La gravure réalisée d’après Courvoisier-Voisin signale la fontaine de la Paix, décrite avec précision, sur la place Saint-Sulpice. Sa localisation est toutefois imprécise : sans doute se trouvait-elle un peu plus au sud. Cette représentation de la place requiert, il est vrai, de la prudence, puisque son auteur, soucieux de signaler les machines du télégraphe de Chappe, installées sur les tours de l’église en 1794 et 1799, décrit la façade dans un état improbable : il « complète » en effet la tour sud, alors qu’elle ne fut jamais reprise par Chalgrin et demeura à l’état d’inachèvement.

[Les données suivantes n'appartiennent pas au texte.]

(** An account in which deleting snapshot [s-20] fails. *)
Definition rds_delete_fails : Rds :=
  mkRds (fun _ => inr [inst_example])
    (fun _ _ => inr [inst_example])
    (fun _ id => inr (filter (fun x => DBSnapshotIdentifier x = id) shared_snapshots))
    (fun _ id => inr (filter (fun x => s_DBInstanceIdentifier x = id) shared_snapshots))
    (fun _ => inr shared_snapshots)
    (fun _ _ _ _ => None) (fun _ _ _ _ => None) (fun _ _ _ => None)
    (fun _ id => if String.eqb id "s-20" then Some (ClientError "InvalidDBSnapshotState")
                 else None).

Lemma delete_old_snapshots_only_own_witness :
  exists D,
    D ⊆+ own_snapshots "scrubber-postgres-0123456789ab" shared_snapshots /\
    snd (delete_old_snapshots rds_delete_fails 0 ws_example) = after_deletions ws_example D.
Proof.
  apply (delete_old_snapshots_only_own rds_delete_fails 0 ws_example shared_snapshots).
  reflexivity.
Defined.

(** ** What the finder and the workspace constructor may change *)

(** The provider calls that only read: listings and DNS queries. *)
Definition read_only_call (c : RdsCall) : bool :=
  match c with
  | DescribeDBInstancesAll | DescribeDBInstances _ | DescribeDBSnapshotsById _
  | DescribeDBSnapshotsByInstance _ | DescribeDBSnapshotsShared | DnsQuery _ => true
  | RestoreDBInstanceFromDBSnapshot _ _ _ | ModifyDBInstance _ _ | DeleteDBInstance _ _
  | DeleteDBSnapshot _ => false
  end.

(** From [w] to [w']: the clock has not moved and only read-only calls
    were added to the log. *)
Definition ro_step (w w' : World) : Prop :=
  clock w' = clock w /\
  exists cs, calls w' = calls w ++ cs /\ Forall (fun c => read_only_call c = true) cs.

(** From [w] to [w']: the finder's cached snapshot is unchanged. *)
Definition snapshot_kept (w w' : World) : Prop := snapshot (finder w') = snapshot (finder w).

(** Every run of [m] relates its start and end worlds by [R]. *)
Definition frames {A} (R : World -> World -> Prop) (m : PyM World A) : Prop :=
  forall w, R w (snd (m w)).

Section Frames.

Context (R : World -> World -> Prop) `{!PreOrder R}.

Lemma frames_ret {A} (a : A) : frames R (py_ret a).
Proof. intros w. reflexivity. Qed.

Lemma frames_raise {A} e : frames R (A := A) (py_raise e).
Proof. intros w. reflexivity. Qed.

Lemma frames_get : frames R py_get.
Proof. intros w. reflexivity. Qed.

Lemma frames_lift {A} (r : exc + A) : frames R (py_lift r).
Proof. intros w. reflexivity. Qed.

Lemma frames_bind {A B} (m : PyM World A) (k : A -> PyM World B) :
  frames R m -> (forall a, frames R (k a)) -> frames R (py_bind m k).
Proof.
  intros Hm Hk w. unfold py_bind. pose proof (Hm w) as H1.
  destruct (m w) as [[e|a] w'] eqn:E; simpl in *; [exact H1|].
  transitivity w'; [exact H1|apply Hk].
Qed.

End Frames.

Global Instance ro_step_preorder : PreOrder ro_step.
Proof.
  split.
  - intros w. split; [reflexivity|]. exists []. rewrite app_nil_r. split; constructor.
  - intros a b c [Hab [cs1 [H1 F1]]] [Hbc [cs2 [H2 F2]]]. split; [congruence|].
    exists (cs1 ++ cs2). rewrite H2, H1, app_assoc. split; [reflexivity|].
    apply Forall_app. split; assumption.
Qed.

Global Instance snapshot_kept_preorder : PreOrder snapshot_kept.
Proof.
  unfold snapshot_kept. split.
  - intros w. reflexivity.
  - intros a b c H1 H2. congruence.
Qed.

Lemma ro_log_call c : read_only_call c = true -> frames ro_step (log_call c).
Proof. intros Hc w. split; [reflexivity|]. exists [c]. split; [reflexivity|]. repeat constructor; exact Hc. Qed.

Lemma ro_set_finder f : frames ro_step (set_finder f).
Proof. intros w. split; [reflexivity|]. exists []. rewrite app_nil_r. split; constructor. Qed.

Lemma snapshot_kept_log_call c : frames snapshot_kept (log_call c).
Proof. intros w. reflexivity. Qed.

Lemma snapshot_kept_set_finder f :
  (forall x, snapshot (f x) = snapshot x) -> frames snapshot_kept (set_finder f).
Proof. intros Hf w. apply Hf. Qed.

Ltac frames_tac :=
  repeat match goal with
  | |- PreOrder _ => exact _
  | |- frames _ (py_bind _ _) => apply frames_bind; [..|intros ?]
  | |- frames _ py_get => apply frames_get
  | |- frames _ (py_ret _) => apply frames_ret
  | |- frames _ (py_raise _) => apply frames_raise
  | |- frames _ (py_lift _) => apply frames_lift
  | |- frames _ (py_index0 ?l) => unfold py_index0
  | |- frames ro_step (log_call _) => apply ro_log_call; reflexivity
  | |- frames ro_step (set_finder _) => apply ro_set_finder
  | |- frames snapshot_kept (log_call _) => apply snapshot_kept_log_call
  | |- frames snapshot_kept (set_finder _) =>
      apply snapshot_kept_set_finder; intros; reflexivity
  | |- frames _ (match ?x with _ => _ end) => destruct x
  end.

Section FinderFrames.

Context (rds : Rds) (dns : Dns).

Lemma get_rds_endpoint_address_frames R `{!PreOrder R} :
  (forall h, frames R (log_call (DnsQuery h))) ->
  (forall x, frames R (set_finder (with_rds_endpoint_address x))) ->
  frames R (get_rds_endpoint_address dns).
Proof.
  intros Hq Hs. unfold get_rds_endpoint_address, get_hostname.
  repeat match goal with
  | |- PreOrder _ => exact _
  | |- frames _ (py_bind _ _) => apply frames_bind; [..|intros ?]
  | |- frames _ py_get => apply frames_get
  | |- frames _ (py_ret _) => apply frames_ret
  | |- frames _ (py_raise _) => apply frames_raise
  | |- frames _ (py_lift _) => apply frames_lift
  | |- frames _ (match ?x with _ => _ end) => destruct x
  end; auto.
Qed.

Lemma get_source_instance_ro : frames ro_step (get_source_instance rds dns).
Proof.
  assert (Ha : frames ro_step (get_rds_endpoint_address dns)).
  { apply get_rds_endpoint_address_frames; intros; frames_tac. }
  assert (Hf : forall l, frames ro_step (find_instance_by_endpoint dns l)).
  { induction l as [|i l IH]; simpl; frames_tac; assumption. }
  unfold get_source_instance. frames_tac; auto.
Qed.

Lemma get_source_instance_snapshot_kept : frames snapshot_kept (get_source_instance rds dns).
Proof.
  assert (Ha : frames snapshot_kept (get_rds_endpoint_address dns)).
  { apply get_rds_endpoint_address_frames; intros; frames_tac. }
  assert (Hf : forall l, frames snapshot_kept (find_instance_by_endpoint dns l)).
  { induction l as [|i l IH]; simpl; frames_tac; assumption. }
  unfold get_source_instance. frames_tac; auto.
Qed.

Lemma get_source_instance_identifier_ro : frames ro_step (get_source_instance_identifier rds dns).
Proof.
  pose proof get_source_instance_ro.
  unfold get_source_instance_identifier. frames_tac; auto.
Qed.

Lemma get_snapshot_identifier_ro : frames ro_step (get_snapshot_identifier rds dns).
Proof.
  pose proof get_source_instance_identifier_ro.
  unfold get_snapshot_identifier. frames_tac; auto.
Qed.

Lemma get_snapshot_ro : frames ro_step (get_snapshot rds dns).
Proof.
  pose proof get_snapshot_identifier_ro.
  unfold get_snapshot. frames_tac; auto.
Qed.

End FinderFrames.

(** X14.  Building a scrub workspace only reads: whether it succeeds or
    raises, the clock has not moved and the provider calls it made are
    listings and DNS queries, never a restore, modification or deletion.
    A workspace it returns has no instance yet, is not deleted, keeps the
    given timeout, and its source snapshot and source instance are the
    objects the finder now caches. *)
Theorem ScrubWorkspaceInstance_init_reads_only (rds : Rds) (dns : Dns)
    (sha256_hexdigest : string -> string) (now : datetime) (bits : N) (tmo : Z)
    (sg : SecurityGroupsArg) (w : World) :
  let r := ScrubWorkspaceInstance_init rds dns sha256_hexdigest now bits tmo sg w in
  ro_step w (snd r) /\
  (forall x, fst r = inr x ->
     instance x = None /\ deleted x = false /\ timeout x = tmo /\
     snapshot (finder (snd r)) = Some (source_snapshot x) /\
     source_instance (finder (snd r)) = Some (ws_source_instance x)).
Proof.
  cbv zeta. split.
  - assert (H : frames ro_step (ScrubWorkspaceInstance_init rds dns sha256_hexdigest now bits tmo sg)).
    { pose proof (get_snapshot_ro rds dns). pose proof (get_source_instance_ro rds dns).
      unfold ScrubWorkspaceInstance_init. frames_tac; auto. }
    exact (H w).
  - intros x. unfold ScrubWorkspaceInstance_init.
    cbv beta iota zeta delta [py_bind py_ret].
    destruct (get_snapshot rds dns w) as [[e|s] w1] eqn:E1; cbv beta iota; [discriminate|].
    destruct (get_source_instance rds dns w1) as [[e|i] w2] eqn:E2; cbv beta iota;
      [discriminate|].
    intros Hx. injection Hx as <-. cbn [instance deleted timeout source_snapshot
                                         ws_source_instance].
    split; [reflexivity|]. split; [reflexivity|]. split; [reflexivity|]. split.
    + pose proof (get_source_instance_snapshot_kept rds dns w1) as Hk.
      unfold snapshot_kept in Hk. rewrite E2 in Hk. simpl in Hk |- *. rewrite Hk.
      exact (get_snapshot_stores rds dns w s w1 E1).
    + exact (get_source_instance_stores rds dns w1 i w2 E2).
Qed.

Lemma ScrubWorkspaceInstance_init_reads_only_witness :
  let r := ScrubWorkspaceInstance_init rds_example dns_none sha256_example
             (mkDatetime 2026 10 15 9 30) 12345 90 SGOther world_example in
  exists x, fst r = inr x /\ ro_step world_example (snd r) /\
    instance x = None /\ deleted x = false /\ timeout x = 90 /\
    snapshot (finder (snd r)) = Some (source_snapshot x) /\
    source_instance (finder (snd r)) = Some (ws_source_instance x).
Proof.
  pose proof (ScrubWorkspaceInstance_init_reads_only rds_example dns_none sha256_example
                (mkDatetime 2026 10 15 9 30) 12345 90 SGOther world_example) as [H1 H2].
  cbv zeta in *.
  match goal with |- exists x, fst ?r = _ /\ _ => destruct (fst r) as [e|x] eqn:E end.
  - vm_compute in E. discriminate.
  - exists x. split; [reflexivity|]. split; [exact H1|]. exact (H2 x eq_refl).
Defined.

(** ** Which databases a scrub task can touch *)

(** Every real database name the task manager maps to is one that the
    discovery query returned. *)
Definition realnames_discovered {DB} (rows : list (string * bool)) (p : @Postgresql DB) : Prop :=
  forall k d, db_realnames p !! k = Some d -> d ∈ pg_database_query rows.

Lemma pg_database_query_excludes (rows : list (string * bool)) d :
  d ∈ ["template0"; "rdsadmin"; "postgres"; "template1"] -> d ∉ pg_database_query rows.
Proof.
  intros Hd Hq. unfold pg_database_query in Hq.
  apply list_elem_of_In, in_map_iff in Hq as [[n b] [Hnd Hf]]. simpl in Hnd. subst n.
  apply list_elem_of_In, list_elem_of_filter in Hf as [[Hn _] _]. simpl in *. contradiction.
Qed.

Lemma Postgresql_init_discovered {DB} (drv : @Driver DB) registry suffix rows w :
  realnames_discovered rows (pg (snd (Postgresql_init drv registry suffix rows w))).
Proof.
  unfold Postgresql_init, _discover_available_dbs, _get_connection.
  cbv beta iota zeta delta [py_bind py_get py_ret py_modify].
  destruct (drv_connect drv "postgres"); simpl; intros k d Hk; cbn [db_realnames] in Hk.
  - rewrite lookup_empty in Hk. discriminate.
  - destruct (record_realnames_lookup_inv _ _ _ _ _ Hk) as [H|[H _]]; [|exact H].
    rewrite lookup_empty in H. discriminate.
Qed.

(** The world after [run_task] is the one [get_viable_tasks()] left, or
    that world with one more connection to the task's real database, and
    possibly that database's new committed contents. *)
Lemma run_task_final_world {DB} (drv : @Driver DB) (t : string) (w : PgWorld) :
  let w0 := snd (get_viable_tasks w) in
  snd (run_task drv t w) = w0 \/
  exists d p, db_realnames (pg w0) !! t = Some d /\
    (snd (run_task drv t w) = connected w0 d \/
     snd (run_task drv t w) = commit_db d p (connected w0 d)).
Proof.
  cbv zeta. unfold run_task.
  cbv beta iota zeta delta [py_bind py_get py_ret py_raise py_modify py_try].
  destruct (get_viable_tasks w) as [[e|V] w0]; simpl; [left; reflexivity|].
  destruct (decide (t ∉ V)); [left; reflexivity|].
  unfold py_getitem. destruct (db_realnames (pg w0) !! t) as [d|] eqn:Ed;
    [|left; reflexivity].
  unfold py_ret, _get_connection. destruct (drv_connect drv d); [left; reflexivity|].
  cbn [pg cnx_pending committed connections].
  right. exists d.
  destruct (scrub_functions (pg w0) !! t) as [f|].
  - destruct (f (committed w0 d)) as [[e|] p].
    + exists p. split; [reflexivity|]. left.
      destruct (drv_rollback drv d); reflexivity.
    + exists p. split; [reflexivity|].
      destruct (drv_commit drv d p).
      * left. destruct (drv_rollback drv d); reflexivity.
      * right. reflexivity.
  - exists (committed w0 d). split; [reflexivity|]. left.
    destruct (drv_rollback drv d); reflexivity.
Qed.

Lemma get_viable_tasks_pg {DB} (w : @PgWorld DB) :
  let w0 := snd (get_viable_tasks w) in
  db_realnames (pg w0) = db_realnames (pg w) /\
  scrub_functions (pg w0) = scrub_functions (pg w) /\
  committed w0 = committed w /\ connections w0 = connections w.
Proof.
  unfold get_viable_tasks, py_bind, py_get, py_modify, py_ret, set_pg.
  destruct (viable_tasks (pg w)); simpl; auto.
Qed.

Allée du séminaire, rue Bonaparte
La fontaine de la Paix (1807)
En 1824, la fontaine de la Paix fut déplacée au marché Saint-Germain, puis installée dans l’allée du séminaire, rue Bonaparte, entre la place Saint-Sulpice et la rue de Vaugirard. En 1828, Amaury Duval (1760-1838) en propose une description. L’édicule devait son nom à une figure allégorique, finalement remplacée par quatre reliefs :
« Du milieu de deux bassins carrés d’inégale grandeur, et placés l’un au-dessus de l’autre, s’élève sur un socle, un petit dé carré, et dont chaque face est couronnée par un fronton triangulaire. Au-dessous de ces frontons règne une frise composée de guirlandes de fruits où étaient entrelacées les « N » impériales et des lyres ; et un peu plus bas sont encastrés quatre bas-reliefs de marbre blanc, représentant des sujets allégoriques sur la Paix, les Arts, le Commerce et l’Agriculture. Encore au-dessous, mais seulement du côté qui faisait face à Saint-Sulpice et à l’opposite, sont deux portions de vases renversés, d’où l’eau coule dans une petite cuvette. De là elle se divise en cinq petits filets qui tombent dans le second bassin. Puis, de ce second bassin orné de congélations, l’eau retombe dans le premier, et de là, enfin, par quatre autres portions de vases, dans de petites cuvettes placées presqu’au niveau du pallier, auquel on arrive de tous côtés par trois marches non interrompues dans leur pourtour. Cette manière de multiplier les chutes d’eau peut produire de beaux effets lorsque cet élément se trouve en abondance, mais ici les effets ne sont que ridicules.
Les quatre reliefs de cette fontaine ont été exécutés par M. [Jean-Joseph] Espercieux, et les ornements par M. Marquois. L’eau dont elle s’alimente provient de la pompe de Chaillot ». (Les fontaines de Paris, Paris, 1828, p. 132).
Place Saint-Sulpice
La fontaine des Orateurs-Sacrés
La fontaine des Orateurs-Sacrés remplace celle de la Paix, mais occupe le centre de la vaste place Saint-Sulpice, qui avait atteint sa taille adulte en 1811. Ce projet ornemental fut confié à Louis Visconti (1791-1862) : l’architecte conçut une fontaine monumentale, dans un style néo-Renaissance.
La fontaine des Orateurs-Sacrés se compose d’un édicule posé sur un soubassement constitué de trois bassins octogonaux superposés de manière à favoriser les chutes d’eau en cascade. L’édicule est coiffé d’un dôme, dont l’épi de faîtage se termine par une croix.
Jacques-Auguste Fauginet (1809-1847)
Jean-Baptiste Massillon, Paris, place Saint-Sulpice, fontaine des Orateurs-Sacrés
Chaque face est creusée d’une niche à sculpture, flanquée de pilastres corinthiens. Les figures colossales de quatre fameux prédicateurs ayant vécu sous le règne de Louis XIV, représentés assis, occupent les niches : Bossuet, par Jean-Jacques Feuchères, au nord ; Fénelon, par François Lanno, à l’ouest ; Fléchier, par Louis desprez, à l’est ; Massillon, par Jacques-Auguste Fauginet, au sud.
Quatre vasques, ornées de mascarons crachant de l’eau, occupent les côtés du second bassin, en correspondance avec les angles de l’édicule. Au-dessous, quatre lions rugissant serrent les armoiries de la Ville de Paris entre leurs pattes.